EXERCISE REQUIREMENTS
Copy out each line of the data that holds the word "getTrafficStatus".
------ DATASET
(** * RouteGPT backend: the directions controller

    A shallow embedding of the directions controller of the RouteGPT
    backend and of the helpers it is built from:

    - [addLocationQualifier], [getDistanceContext], [getTrafficStatus]:
      the pure helpers;
    - [extractLocationsAndMode], [classifyQuery] and the formatters: the
      calls to the generative model;
    - [Controller.getDirections]: the handler of the controller that
      consults [routeCache];
    - [RoutesDirections.getDirections]: the handler of the controller
      that comes with the router, which has no cache.

    Conventions of the embedding.

    - A JavaScript string is the [string] of the bytes of its UTF-8 form
      (a lone surrogate being the three bytes of its code point).
      [toLowerCase] is the default case conversion of Unicode, with the
      data of version 14.0: the simple lower-case mappings, the capital I
      with dot above and the final sigma.  [trim] removes the white space
      and the line terminators of ECMAScript.  Bytes that are not the
      UTF-8 form of a text are left as they are, ASCII letters apart.
    - The distances that the provider reports (metres) are exact
      rationals [Q].  The durations (seconds) are the binary64 numbers of
      the engine, [float]: [getTrafficStatus] computes with them and
      rounds as the engine does.  A property that is not there
      ([undefined]) is [None].  [Binary64] has the distance helper on
      binary64 numbers, to evaluate it at the thresholds.
    - A handler runs in a state and exception monad [M] over a [World]:
      the cache table, the wall clock and the log of the upstream calls
      issued so far.  The replies of the generative model and of the
      directions provider come from the oracles of an [Env].
    - The two calls under [Promise.all] are issued in the order in which
      they are written, and their outcome is looked at once both have
      been issued. *)

From Stdlib Require Import String Ascii List ZArith NArith QArith Bool Lia Lqa Floats.
From stdpp Require Import gmap strings.

Open Scope string_scope.

(** ** JavaScript strings *)

Module JS.

(** *** Characters

    A string is held as the bytes of its UTF-8 form.  A character is a
    byte together with the continuation bytes [10xxxxxx] that follow
    it, so that the characters of a text are its code points. *)

Definition isASCII (b : ascii) : bool := (N_of_ascii b <? 128)%N.

Definition isContinuation (b : ascii) : bool :=
  ((128 <=? N_of_ascii b) && (N_of_ascii b <? 192))%N.

Definition startsWithContinuation (c : string) : bool :=
  match c with
  | EmptyString => false
  | String b _ => isContinuation b
  end.

Fixpoint characters (s : string) : list string :=
  match s with
  | EmptyString => []
  | String b s' =>
      match characters s' with
      | [] => [String b EmptyString]
      | c :: l =>
          if startsWithContinuation c then String b c :: l
          else String b EmptyString :: c :: l
      end
  end.

Definition join (l : list string) : string := fold_right append EmptyString l.

Definition payload (b : ascii) : N := (N_of_ascii b - 128)%N.

(** The code point that a character encodes, when it is well formed. *)
Definition codePoint (c : string) : option N :=
  match c with
  | String a EmptyString =>
      if isASCII a then Some (N_of_ascii a) else None
  | String a (String b EmptyString) =>
      let n := ((N_of_ascii a - 192) * 64 + payload b)%N in
      if ((192 <=? N_of_ascii a) && (N_of_ascii a <? 224))%N
         && isContinuation b && (128 <=? n)%N
      then Some n else None
  | String a (String b (String d EmptyString)) =>
      let n := ((N_of_ascii a - 224) * 4096 + payload b * 64 + payload d)%N in
      if ((224 <=? N_of_ascii a) && (N_of_ascii a <? 240))%N
         && isContinuation b && isContinuation d && (2048 <=? n)%N
      then Some n else None
  | String a (String b (String d (String e EmptyString))) =>
      let n := ((N_of_ascii a - 240) * 262144 + payload b * 4096
                + payload d * 64 + payload e)%N in
      if ((240 <=? N_of_ascii a) && (N_of_ascii a <? 248))%N
         && isContinuation b && isContinuation d && isContinuation e
         && (65536 <=? n)%N && (n <? 1114112)%N
      then Some n else None
  | _ => None
  end.

(** The character of a code point. *)
Definition fromCodePoint (n : N) : string :=
  let tail (k : N) := ascii_of_N (128 + k mod 64)%N in
  if (n <? 128)%N then String (ascii_of_N n) EmptyString
  else if (n <? 2048)%N then
    String (ascii_of_N (192 + n / 64)%N) (String (tail n) EmptyString)
  else if (n <? 65536)%N then
    String (ascii_of_N (224 + n / 4096)%N)
      (String (tail (n / 64)%N) (String (tail n) EmptyString))
  else
    String (ascii_of_N (240 + n / 262144)%N)
      (String (tail (n / 4096)%N)
         (String (tail (n / 64)%N) (String (tail n) EmptyString))).

Definition inRanges (n : N) (ranges : list (N * N)) : bool :=
  existsb (fun r => (fst r <=? n)%N && (n <=? snd r)%N) ranges.

(** *** Case

    The data of the Unicode Character Database, version 14.0. *)

(** The simple lower-case mappings beyond ASCII, in runs
    [(first, count, stride, image)]: the code points [first + stride * k]
    for [k < count] map to [image + stride * k]. *)
Definition lowerCaseRuns : list (N * N * N * N) :=
  [
    (0xC0, 23, 1, 0xE0); (0xD8, 7, 1, 0xF8);
    (0x100, 24, 2, 0x101); (0x132, 3, 2, 0x133); (0x139, 8, 2, 0x13A);
    (0x14A, 23, 2, 0x14B); (0x178, 1, 1, 0xFF); (0x179, 3, 2, 0x17A);
    (0x181, 1, 1, 0x253); (0x182, 2, 2, 0x183); (0x186, 1, 1, 0x254);
    (0x187, 1, 1, 0x188); (0x189, 2, 1, 0x256); (0x18B, 1, 1, 0x18C);
    (0x18E, 1, 1, 0x1DD); (0x18F, 1, 1, 0x259); (0x190, 1, 1, 0x25B);
    (0x191, 1, 1, 0x192); (0x193, 1, 1, 0x260); (0x194, 1, 1, 0x263);
    (0x196, 1, 1, 0x269); (0x197, 1, 1, 0x268); (0x198, 1, 1, 0x199);
    (0x19C, 1, 1, 0x26F); (0x19D, 1, 1, 0x272); (0x19F, 1, 1, 0x275);
    (0x1A0, 3, 2, 0x1A1); (0x1A6, 1, 1, 0x280); (0x1A7, 1, 1, 0x1A8);
    (0x1A9, 1, 1, 0x283); (0x1AC, 1, 1, 0x1AD); (0x1AE, 1, 1, 0x288);
    (0x1AF, 1, 1, 0x1B0); (0x1B1, 2, 1, 0x28A); (0x1B3, 2, 2, 0x1B4);
    (0x1B7, 1, 1, 0x292); (0x1B8, 1, 1, 0x1B9); (0x1BC, 1, 1, 0x1BD);
    (0x1C4, 1, 1, 0x1C6); (0x1C5, 1, 1, 0x1C6); (0x1C7, 1, 1, 0x1C9);
    (0x1C8, 1, 1, 0x1C9); (0x1CA, 1, 1, 0x1CC); (0x1CB, 9, 2, 0x1CC);
    (0x1DE, 9, 2, 0x1DF); (0x1F1, 1, 1, 0x1F3); (0x1F2, 2, 2, 0x1F3);
    (0x1F6, 1, 1, 0x195); (0x1F7, 1, 1, 0x1BF); (0x1F8, 20, 2, 0x1F9);
    (0x220, 1, 1, 0x19E); (0x222, 9, 2, 0x223); (0x23A, 1, 1, 0x2C65);
    (0x23B, 1, 1, 0x23C); (0x23D, 1, 1, 0x19A); (0x23E, 1, 1, 0x2C66);
    (0x241, 1, 1, 0x242); (0x243, 1, 1, 0x180); (0x244, 1, 1, 0x289);
    (0x245, 1, 1, 0x28C); (0x246, 5, 2, 0x247); (0x370, 2, 2, 0x371);
    (0x376, 1, 1, 0x377); (0x37F, 1, 1, 0x3F3); (0x386, 1, 1, 0x3AC);
    (0x388, 3, 1, 0x3AD); (0x38C, 1, 1, 0x3CC); (0x38E, 2, 1, 0x3CD);
    (0x391, 17, 1, 0x3B1); (0x3A3, 9, 1, 0x3C3); (0x3CF, 1, 1, 0x3D7);
    (0x3D8, 12, 2, 0x3D9); (0x3F4, 1, 1, 0x3B8); (0x3F7, 1, 1, 0x3F8);
    (0x3F9, 1, 1, 0x3F2); (0x3FA, 1, 1, 0x3FB); (0x3FD, 3, 1, 0x37B);
    (0x400, 16, 1, 0x450); (0x410, 32, 1, 0x430); (0x460, 17, 2, 0x461);
    (0x48A, 27, 2, 0x48B); (0x4C0, 1, 1, 0x4CF); (0x4C1, 7, 2, 0x4C2);
    (0x4D0, 48, 2, 0x4D1); (0x531, 38, 1, 0x561); (0x10A0, 38, 1, 0x2D00);
    (0x10C7, 1, 1, 0x2D27); (0x10CD, 1, 1, 0x2D2D);
    (0x13A0, 80, 1, 0xAB70); (0x13F0, 6, 1, 0x13F8);
    (0x1C90, 43, 1, 0x10D0); (0x1CBD, 3, 1, 0x10FD);
    (0x1E00, 75, 2, 0x1E01); (0x1E9E, 1, 1, 0xDF); (0x1EA0, 48, 2, 0x1EA1);
    (0x1F08, 8, 1, 0x1F00); (0x1F18, 6, 1, 0x1F10); (0x1F28, 8, 1, 0x1F20);
    (0x1F38, 8, 1, 0x1F30); (0x1F48, 6, 1, 0x1F40); (0x1F59, 4, 2, 0x1F51);
    (0x1F68, 8, 1, 0x1F60); (0x1F88, 8, 1, 0x1F80); (0x1F98, 8, 1, 0x1F90);
    (0x1FA8, 8, 1, 0x1FA0); (0x1FB8, 2, 1, 0x1FB0); (0x1FBA, 2, 1, 0x1F70);
    (0x1FBC, 1, 1, 0x1FB3); (0x1FC8, 4, 1, 0x1F72); (0x1FCC, 1, 1, 0x1FC3);
    (0x1FD8, 2, 1, 0x1FD0); (0x1FDA, 2, 1, 0x1F76); (0x1FE8, 2, 1, 0x1FE0);
    (0x1FEA, 2, 1, 0x1F7A); (0x1FEC, 1, 1, 0x1FE5); (0x1FF8, 2, 1, 0x1F78);
    (0x1FFA, 2, 1, 0x1F7C); (0x1FFC, 1, 1, 0x1FF3); (0x2126, 1, 1, 0x3C9);
    (0x212A, 1, 1, 0x6B); (0x212B, 1, 1, 0xE5); (0x2132, 1, 1, 0x214E);
    (0x2160, 16, 1, 0x2170); (0x2183, 1, 1, 0x2184);
    (0x24B6, 26, 1, 0x24D0); (0x2C00, 48, 1, 0x2C30);
    (0x2C60, 1, 1, 0x2C61); (0x2C62, 1, 1, 0x26B); (0x2C63, 1, 1, 0x1D7D);
    (0x2C64, 1, 1, 0x27D); (0x2C67, 3, 2, 0x2C68); (0x2C6D, 1, 1, 0x251);
    (0x2C6E, 1, 1, 0x271); (0x2C6F, 1, 1, 0x250); (0x2C70, 1, 1, 0x252);
    (0x2C72, 1, 1, 0x2C73); (0x2C75, 1, 1, 0x2C76); (0x2C7E, 2, 1, 0x23F);
    (0x2C80, 50, 2, 0x2C81); (0x2CEB, 2, 2, 0x2CEC);
    (0x2CF2, 1, 1, 0x2CF3); (0xA640, 23, 2, 0xA641);
    (0xA680, 14, 2, 0xA681); (0xA722, 7, 2, 0xA723);
    (0xA732, 31, 2, 0xA733); (0xA779, 2, 2, 0xA77A);
    (0xA77D, 1, 1, 0x1D79); (0xA77E, 5, 2, 0xA77F); (0xA78B, 1, 1, 0xA78C);
    (0xA78D, 1, 1, 0x265); (0xA790, 2, 2, 0xA791); (0xA796, 10, 2, 0xA797);
    (0xA7AA, 1, 1, 0x266); (0xA7AB, 1, 1, 0x25C); (0xA7AC, 1, 1, 0x261);
    (0xA7AD, 1, 1, 0x26C); (0xA7AE, 1, 1, 0x26A); (0xA7B0, 1, 1, 0x29E);
    (0xA7B1, 1, 1, 0x287); (0xA7B2, 1, 1, 0x29D); (0xA7B3, 1, 1, 0xAB53);
    (0xA7B4, 8, 2, 0xA7B5); (0xA7C4, 1, 1, 0xA794); (0xA7C5, 1, 1, 0x282);
    (0xA7C6, 1, 1, 0x1D8E); (0xA7C7, 2, 2, 0xA7C8); (0xA7D0, 1, 1, 0xA7D1);
    (0xA7D6, 2, 2, 0xA7D7); (0xA7F5, 1, 1, 0xA7F6);
    (0xFF21, 26, 1, 0xFF41); (0x10400, 40, 1, 0x10428);
    (0x104B0, 36, 1, 0x104D8); (0x10570, 11, 1, 0x10597);
    (0x1057C, 15, 1, 0x105A3); (0x1058C, 7, 1, 0x105B3);
    (0x10594, 2, 1, 0x105BB); (0x10C80, 51, 1, 0x10CC0);
    (0x118A0, 32, 1, 0x118C0); (0x16E40, 32, 1, 0x16E60);
    (0x1E900, 34, 1, 0x1E922)
  ]%N.

Definition expand (run : N * N * N * N) : list (N * N) :=
  match run with
  | (first, count, stride, image) =>
      map (fun k => (first + stride * N.of_nat k, image + stride * N.of_nat k)%N)
        (seq 0 (N.to_nat count))
  end.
------------
RESPONSE FOR THIS EXERCISE
    - [addLocationQualifier], [getDistanceContext], [getTrafficStatus]:
      the engine, [float]: [getTrafficStatus] computes with them and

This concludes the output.